As if this weren't enough Son of the Morning also has a cast of really wonderful characters. Osbert the Pardoner is a particular favourite of mine, with his Blackadderesque view of the world as being quite ready to drop all manner of cr*p on him from a great height and his willingness to manipulate the forces of Earth, Heaven and Hell to make his way through existence as easily as possible. He is given some of the best comic lines as he finds himself in a variety of unpleasant but unlikely situations. His glee at finally getting hold of some actual relics rather than the knock-offs he's been selling all his life is very funny to read, as are his moments of baiting Father Edwin. William Montegu is also a great character, demonstrating the idea of  classic chivalry corrupted, and through him we get to see the whole process of nobility sinking into absolute sin and losing everything.
One minor complaint is that the female characters are a little lacking both in quantity and in substance. With the period setting and the idea of war and politics as a place for men this is at least understandable, although it is a little infuriating that the female characters that are available don't seem to be utilised as much as they maybe could be. The two predominant females, Queens Isabella and Joan don't come across as being particularly unique from one another, although there is scope for them to show their differences a little more in future books. So this is a minor quibble at this stage.

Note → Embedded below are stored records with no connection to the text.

Lemma preflight_entry_spec max max_files max_depth items s oe s' :
  Preflighted max max_files max_depth items s →
  preflight_entry max max_files max_depth s oe = Ok s' →
  ∃ e p, oe = Some e ∧ Preflighted max max_files max_depth (items ++ [(e, p)]) s'.
Proof.
  intros HP. pose proof HP as [HA HS HB HC]. unfold preflight_entry. intros Hrun.
  destruct oe as [e|]; [|done]. cbn in Hrun. unbind Hrun. destruct x1.
  rename x0 into p, x3 into s1. exists e, p. split; [done|].
  apply orb_false_iff in E2 as [_ Hnew%bool_decide_eq_false]. apply N.ltb_ge in E.
  assert (max_files < u64_max → saturating_add (pf_entry_count s) 1 = N.of_nat (S (length items)) ∧
    N.of_nat (S (length items)) ≤ max_files) as Hcnt.
  { intros Hu. rewrite (HC Hu) in *. unfold saturating_add in *. lia. }
  assert (Forall plain (removelast (split slash p))) as Hpl.
  { destruct (normalized_zip_path_Ok _ _ _ _ E0) as (_ & Hpl & _).
    apply (Forall_impl _ plain) in Hpl; [|by intros c (? & _)]. clear -Hpl.
    induction Hpl as [|c [|c' l] ? ? IH]; [done|done|]. by constructor. }
  apply (check_ancestors_spec _ []) in E3 as (H1 & H2 & H3 & H4 & H5 & H6); [|done|done]. cbn in *.
  assert (∀ a, a ∈ ancestors_of p → to_ascii_lowercase a ∉ pf_folded_files s) as Hanc.
  { intros a (q & -> & Hq)%list_elem_of_fmap. by apply H1. }
  assert (∀ a, a ∈ ancestors_of p → to_ascii_lowercase a ∈ pf_folded_directories s1) as Hdirs.
  { intros a (q & -> & Hq)%list_elem_of_fmap. apply H6. eauto. }
  assert (pf_folded_directories s ⊆ pf_folded_directories s1) as Hds by (intros x' ?; apply H6; auto).
  destruct (ze_is_dir e) eqn:Ed.
  - unbind Hrun. injection Hrun as <-. eapply Preflighted_add; try done; cbn.
    + rewrite Ed. done.
    + by rewrite Ed.
    + by rewrite Ed.
    + by rewrite Ed.
    + intros Hu. apply Hcnt, Hu.
    + intros Hu. unfold declared_of. rewrite Ed, N.add_0_r. by apply (ac_bytes _ _ _ _ HA).
    + eapply Seen_add; try done; cbn; [by rewrite H3|by rewrite Ed|set_solver|set_solver].
    + intros Hu. unfold declared_of. rewrite Ed, N.add_0_r, H4. auto.
    + intros Hu. rewrite H5. apply Hcnt, Hu.
  - unbind Hrun. injection Hrun as <-. apply known_directory_false in E2. apply N.ltb_ge in E4.
    assert (x1 = saturating_add (pf_declared_bytes s) (declared_of e) ∧
      (ze_is_symlink e = true → preflight_target p e = Ok (link_target e))) as [-> Hlink].
    { unfold declared_of. rewrite Ed. destruct (ze_is_symlink e).
      - unbind E3. injection E3 as <-. pose proof (preflight_target_Ok _ _ _ E5) as ->. by rewrite H4.
      - injection E3 as <-. by rewrite H4. }
    assert (max < u64_max → item_sum declared_of items + declared_of e ≤ max ∧
      saturating_add (pf_declared_bytes s) (declared_of e) = item_sum declared_of items + declared_of e) as Hb.
    { intros Hu. rewrite <-(HB Hu). unfold saturating_add in *. lia. }
    eapply Preflighted_add; try done; cbn.
    + by rewrite Ed.
    + by rewrite Ed.
    + intros _. split; [by intros ?%Hds|]. intros Hin. apply E2, H6. right. by apply elem_of_ancestors.
    + intros Hu. apply Hcnt, Hu.
    + intros Hu. apply Hb, Hu.
    + eapply Seen_add; try done; cbn; [rewrite H3; set_solver|set_solver].
    + intros Hu. apply Hb, Hu.
    + intros Hu. rewrite H5. apply Hcnt, Hu.
Qed.

Lemma accepted_nil max max_files max_depth : accepted max max_files max_depth [].
Proof.
  split; [constructor|constructor|constructor|..].
  - intros i j Hi. by apply not_elem_of_nil in Hi.
  - intros i Hi. by apply not_elem_of_nil in Hi.
  - intros _. cbn. lia.
  - intros _. unfold item_sum. cbn. lia.
Qed.

(** The preflight accepts only entries with the guarantees of [accepted]. *)
Lemma preflight_source_archive_spec archive max max_files max_depth g checks s :
  preflight_source_archive archive max max_files max_depth g checks = Ok s →
  ∃ items, archive = Some (Some <$> items.*1) ∧ accepted max max_files max_depth items.
Proof.
  unfold preflight_source_archive. destruct archive as [entries|]; [|done]. cbn. intros Hf.
  apply (fold_each_inv (λ s dn, ∃ items, dn.*2 = Some <$> items.*1 ∧
    Preflighted max max_files max_depth items s) _) with (done := []) in Hf as (items & Hi & HP).
  - exists items. split; [|apply (pd_accepted _ _ _ _ _ HP)]. f_equal. rewrite <-Hi. cbn.
    symmetry. apply list_eq. intros i. rewrite list_lookup_fmap, list_lookup_imap. by destruct (entries !! i).
  - intros s1 dn [k oe] s2 (items & Hdn & HP) Hrun. apply bind_Ok in Hrun as (_ & _ & Hrun).
    apply (preflight_entry_spec _ _ _ _ _ _ _ HP) in Hrun as (e & p & -> & HP').
    exists (items ++ [(e, p)]). split; [|done]. by rewrite !fmap_app, Hdn.
  - exists []. split; [done|]. split; [apply accepted_nil| |done|done]. split; cbn; try set_solver.
Qed.

(** * Consequences *)

Section consequences.
Context (max max_files max_depth : N) (items : list item).
Context (HA : accepted max max_files max_depth items).

Definition comps_of (i : item) : list string := split slash i.2.
Inductive SessionActionEvent :=
| AAction (session_id action_id action workspace_revision : string)
    (status : SessionActionStatus)
| AStdout (data : string)
| AStderr (data : string)
| AError (code : string) (message : option string)
| AExit (session_id action_id action workspace_revision : string) (code : Z)
    (timed_out : bool) (artifacts : option ArtifactArchive)
    (artifact_restrictions : option ArtifactRestrictions).

Inductive ResponseEvent :=
| RBuild (id status : string) (phase : option BuildPhase) (duration_ms : option N)
    (exit_code : option Z) (timed_out : option bool)
| RStdout (data : string)
| RStderr (data : string)
| RError (code : string) (message pattern : option string) (phase : option BuildPhase)
| RExit (code : Z) (timed_out : bool) (artifacts : option ArtifactArchive)
    (artifact_restrictions : option ArtifactRestrictions)
    (failed_phase : option BuildPhase) (phases : list PhaseResult).

(** * Identifiers *)

Definition identifier_byte (allow_dot : bool) (byte : ascii) : bool :=
  is_ascii_alphanumeric byte || byte_eqb byte "_" || byte_eqb byte "-" ||
  (allow_dot && byte_eqb byte ".").

(** * Revisions *)

Lemma pretty_digit x : x < 10 →
  is_ascii_digit (pretty_N_char x) = true ∧ digit_value (pretty_N_char x) = x.
Proof.
  intros Hx. assert (∃ n, x = N.of_nat n ∧ (n < 10)%nat) as (n & -> & Hn).
  { exists (N.to_nat x). lia. }
  do 10 (destruct n as [|n]; [by vm_compute|]). lia.
Qed.

Lemma div10_mod10 x : x = x `div` 10 * 10 + x `mod` 10.
Proof. rewrite N.mul_comm. apply N.div_mod. lia. Qed.

Lemma parse_pretty_go x s :
  x ≤ u64_max →
  all_bytes is_ascii_digit (pretty_N_go x s) = all_bytes is_ascii_digit s ∧
  (parse_digits 0 (pretty_N_go x s) = parse_digits x s).
Proof.
  revert s. induction (N.lt_wf_0 x) as [x _ IH]; intros s Hx.
  destruct (decide (x = 0)) as [->|Hne]; [by rewrite pretty_N_go_0|].
  rewrite pretty_N_go_step by lia. pose proof (div10_mod10 x) as Hdm.
  assert (Hm : x `mod` 10 < 10) by (apply N.mod_lt; lia).
  destruct (pretty_digit _ Hm) as [Hd Hv].
  destruct (IH (x `div` 10) ltac:(lia) (String (pretty_N_char (x `mod` 10)) s) ltac:(lia))
    as [H1 H2].
  rewrite H1, H2. cbn [all_bytes parse_digits]. rewrite Hd, Hv, <-Hdm.
  assert ((x <=? u64_max) = true) as -> by (by apply N.leb_le). done.
Qed.

Lemma parse_digits_acc acc s n :
  parse_digits acc s = Some n → acc ≤ u64_max → n ≤ u64_max.
Proof.
  revert acc. induction s as [|a s IH]; intros acc; cbn; [naive_solver lia|].
  destruct (is_ascii_digit a); [|done].
  destruct (acc * 10 + digit_value a <=? u64_max) eqn:E; [|done]. breflect. eauto.
Qed.

Lemma pretty_go_ind (P : string → Prop) :
  (∀ d s, d < 10 → P s → P (String (pretty_N_char d) s)) →
  ∀ x s, P s → P (pretty_N_go x s).
Proof.
  intros Hstep x. induction (N.lt_wf_0 x) as [x _ IH]; intros s Hs.
  destruct (decide (x = 0)) as [->|Hne]; [by rewrite pretty_N_go_0|].
  rewrite pretty_N_go_step by lia.
  apply (IH (x `div` 10)); [apply N.div_lt; lia|]. apply Hstep; [apply N.mod_lt; lia|done].
Qed.

Lemma pretty_all_digits (x : N) :
  pretty x ≠ "" ∧ all_bytes is_ascii_digit (pretty x) = true.
Proof.
  unfold pretty, pretty_N. case_decide; [done|]. split.
  - rewrite pretty_N_go_step by lia. by apply pretty_go_ind.
  - apply (pretty_go_ind (λ s, all_bytes is_ascii_digit s = true)); [|done].
    intros d s Hd Hs. cbn. rewrite Hs. by destruct (pretty_digit d Hd) as [-> _].
Qed.

(** No leading zero: the first digit of a positive number is not zero. *)
Lemma pretty_go_head x s : 0 < x → ∃ d t, pretty_N_go x s = String (pretty_N_char d) t ∧ 0 < d < 10.
Proof.
  revert s. induction (N.lt_wf_0 x) as [x _ IH]; intros s Hx.
  rewrite pretty_N_go_step by done. pose proof (div10_mod10 x).
  assert (x `mod` 10 < 10) by (apply N.mod_lt; lia).
  destruct (decide (x `div` 10 = 0)) as [Hz|Hz]; [|apply IH; [apply N.div_lt|]; lia].
  rewrite Hz, pretty_N_go_0. do 2 eexists. split; [done|lia].
Qed.

Lemma pretty_no_leading_zero (x : N) :
  (1 <? len (pretty x)) && starts_with "0" (pretty x) = false.
Proof.
  unfold pretty, pretty_N. case_decide; [done|].
  destruct (pretty_go_head x "" ltac:(lia)) as (d & t & -> & Hd).
  apply andb_false_iff. right. unfold starts_with. cbn.
  destruct (byte_eqb "0" (pretty_N_char d)) eqn:E; [|done].
  apply byte_eqb_true in E. destruct (pretty_digit d ltac:(lia)) as [_ Hv].
  rewrite <-E in Hv. vm_compute in Hv. lia.
Qed.

Lemma parse_u64_pretty x : x ≤ u64_max → parse_u64 (pretty x) = Some x.
Proof.
  intros Hx. unfold parse_u64. destruct (pretty_all_digits x) as [Hne Hd].
  assert (strip_prefix "+" (pretty x) = None) as ->.
  { destruct (strip_prefix "+" (pretty x)) as [t|] eqn:E; [|done].
    apply strip_prefix_Some in E. rewrite E in Hd. done. }
  cbn [default from_option]. unfold id.
  destruct (is_empty (pretty x)) eqn:He; [by destruct (pretty x)|].
  unfold pretty, pretty_N. case_decide as Hz; [by subst|].
  by apply parse_pretty_go.
Qed.

Lemma parse_u64_bound s n : parse_u64 s = Some n → n ≤ u64_max.
Proof.
  unfold parse_u64. destruct (is_empty _); [done|].
  intros H. by eapply parse_digits_acc in H.
Qed.
Lemma wait_for_group_spec timeout m :
  wp (wait_for_group_and_exit orc kill_delay timeout) m (λ m' r,
    later m m' ∧
    match r with
    | Ok (code, ended) =>
        (∀ c, code = Some c → reaped_with m' c) ∧
        (ended = true → gone (m_group m') = true ∧ is_Some code)
    | Err Diverged => False
    | Err _ => True
    end).
Proof.
  unfold wait_for_group_and_exit. apply wp_bind, wp_now. intros m0 Hm0.
  apply (wp_poll_timeout _ _ (m_now m0)
    (λ m1 code, later m m1 ∧ m_now m0 ≤ m_now m1 ∧ ∀ c, code = Some c → reaped_with m1 c)); [done..|].
  intros code m1 (Hm1 & Ht1 & Hc). apply wp_bind.
  apply (wp_mono _ _ (λ m2 r, later m1 m2 ∧
    match r with
    | Ok code => (∀ c, code = Some c → reaped_with m2 c) ∧
                 (code = None → gr_leader (m_group m2) = Running)
    | Err Diverged => False
    | Err _ => True
    end)).
  - destruct code as [c|]; [apply wp_ret; naive_solver|].
    apply wp_bind, wp_try_wait; cbn; [done| |].
    + intros m2 s Hl Hr. apply wp_ret. split; [done|]. split; [|done].
      intros c [= <-]. by exists s.
    + intros m2 Hl Hr. apply wp_ret. done.
  - intros m2 [code'|e] [Hm2 Hcode]; [|split; [by trans m1|by destruct e]].
    destruct Hcode as [Hsome Hnone]. apply wp_bind, wp_exists; cbn [negb].
    + intros m3 e Hm3. split; [later_trans|done].
    + intros m3 Hm3. apply wp_bind, wp_now. intros m4 Hm4.
      assert (∀ c, code' = Some c → reaped_with m4 c) as Hsome4.
      { intros c Hc'. apply (reaped_with_later m2); [later_trans|auto]. }
      pose proof (later_time _ _ Hm2). pose proof (later_time _ _ Hm3). pose proof (later_time _ _ Hm4).
      destruct (N.leb_spec timeout (m_now m4 - m_now m0)).
      * apply wp_ret. split; [later_trans|done].
      * apply wp_bind, wp_sleep. intros m5 Hm5 Ht5. apply wp_ret. pose proof (later_time _ _ Hm5).
        split_and!; [later_trans|lia| |lia|lia].
        intros c Hc'. by apply (reaped_with_later m4); [|auto].
    + intros m3 Hm3 Hg Hlead. apply wp_ret. split; [later_trans|]. split.
      * intros c Hc'. apply (reaped_with_later m2); auto.
      * intros _. split; [done|]. destruct code'; [done|]. rewrite Hnone in Hlead by done.
        apply gone_spec in Hg as [Hg _]. rewrite Hlead in Hg. naive_solver.
Qed.

(** Any result but running out of iterations, or the given guarantee. *)
Definition settles {A} (m : Machine X) (P : Machine X → A → Prop)
    (m' : Machine X) (r : result (halt io_error) A) : Prop :=
  later m m' ∧ match r with Ok a => P m' a | Err Diverged => False | Err _ => True end.

Lemma settled_trans {A} m m1 (P : Machine X → A → Prop) m' r :
  later m m1 → settles m1 P m' r → settles m P m' r.
Proof. intros H1 [H2 HP]. split; [by trans m1|done]. Qed.

Lemma wp_settles_ret {A} m (P : Machine X → A → Prop) a : P m a → wp (mret a) m (settles m P).
Proof. by split. Qed.

(** A step of a computation that settles. *)
Lemma wp_settles_bind {A B} (c : eff (Machine X) (halt io_error) A)
    (k : A → eff (Machine X) (halt io_error) B) m P Q :
  wp c m (settles m P) →
  (∀ m1 a, later m m1 → P m1 a → wp (k a) m1 (settles m1 Q)) →
  wp (c ≫= k) m (settles m Q).
Proof.
  intros Hc Hk. apply wp_bind. eapply wp_mono; [exact Hc|]. intros m1 [a|[e|]] [Hl HP]; [|done..].
  eapply wp_mono; [by apply Hk|]. intros m2 r. by apply settled_trans.
Qed.

Lemma terminate_process_spec reason m :
  wp (terminate_process orc kill_delay reason) m
    (settles m (λ m' code, gone (m_group m') = true ∧ reaped_with m' code)).
Proof.
  unfold terminate_process.
  eapply (wp_settles_bind _ _ _ (λ _ _, True)).
  { apply wp_try, wp_signal_process_group. by split. }
  intros m1 _ _ _. eapply wp_settles_bind; [apply (wait_for_group_spec TIMEOUT_KILL_GRACE)|].
  intros m2 [code ended] _ [Hc He]. cbn in Hc, He. cbn [fst snd].
  eapply (wp_settles_bind _ _ _ (λ m' code, gone (m_group m') = true ∧ ∃ c, code = Some c ∧ reaped_with m' c)).
  { destruct ended; cbn [negb].
    - apply wp_ret. split; [done|]. destruct He as [Hg [c ->]]; [done|]. eauto.
    - eapply (wp_settles_bind _ _ _ (λ m' _, later m2 m')).
      { apply wp_try, wp_signal_group. by split. }
      intros m3 _ Hm3 _. eapply wp_settles_bind; [apply (wait_for_group_spec TIMEOUT_KILL_GRACE)|].
      intros m4 [code' ended] Hm4 [Hc' He']. cbn in Hc', He'. destruct ended; cbn; [|by apply wp_fail].
      apply wp_ret. split; [done|]. destruct He' as [Hg [c' ->]]; [done|]. split; [done|].
      destruct code as [c|]; [|eauto]. exists c. split; [done|].
      apply (reaped_with_later m2); [later_trans|by apply Hc]. }
  intros m3 c _ (Hg & c' & -> & Hr). apply wp_bind, wp_ret. by apply wp_ret.
Qed.

Lemma await_group_spec grace m :
  wp (await_group orc kill_delay grace) m
    (settles m (λ m' ended, ended = true → gone (m_group m') = true)).
Proof.
  unfold await_group. apply wp_bind, wp_now. intros m0 Hm0.
  apply (wp_poll_timeout _ _ (m_now m0) (λ m1 _, later m m1 ∧ m_now m0 ≤ m_now m1)); [done..|].
  intros [] m1 [Hm1 Ht1]. apply wp_bind, wp_now. intros m2 Hm2. pose proof (later_time _ _ Hm2).
  destruct (N.leb_spec grace (m_now m2 - m_now m0)).
  { apply wp_ret. split; [later_trans|done]. }
  apply wp_bind, wp_exists; cbn [negb].
  - intros m3 e Hm3. split; [later_trans|done].
  - intros m3 Hm3. apply wp_bind, wp_sleep. intros m4 Hm4 Ht4. apply wp_ret.
    pose proof (later_time _ _ Hm3). split_and!; [later_trans|lia..].
  - intros m3 Hm3 Hg _. apply wp_ret. split; [later_trans|done].
Qed.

This is a long old book, 779 pages in the edition I read, but please don't be put off (if you've managed to read all the way through this review then you are probably up to the task anyway!) Every page is worth it here, there is a wealth of detail, of language and of thought that needs every single page. As this book only covers the first 16 odd years of the conflict I'm hopeful that there will be many more books to come and can't wait to see how the author resolves some of the mysteries surrounding the great heroes and antiheroes of the period.

1 comment:

  1. Thank you for your enthralling and coruscating review. Will read this book with greater interest now that I have read your detailed and thoroughly entertaining review. Well done.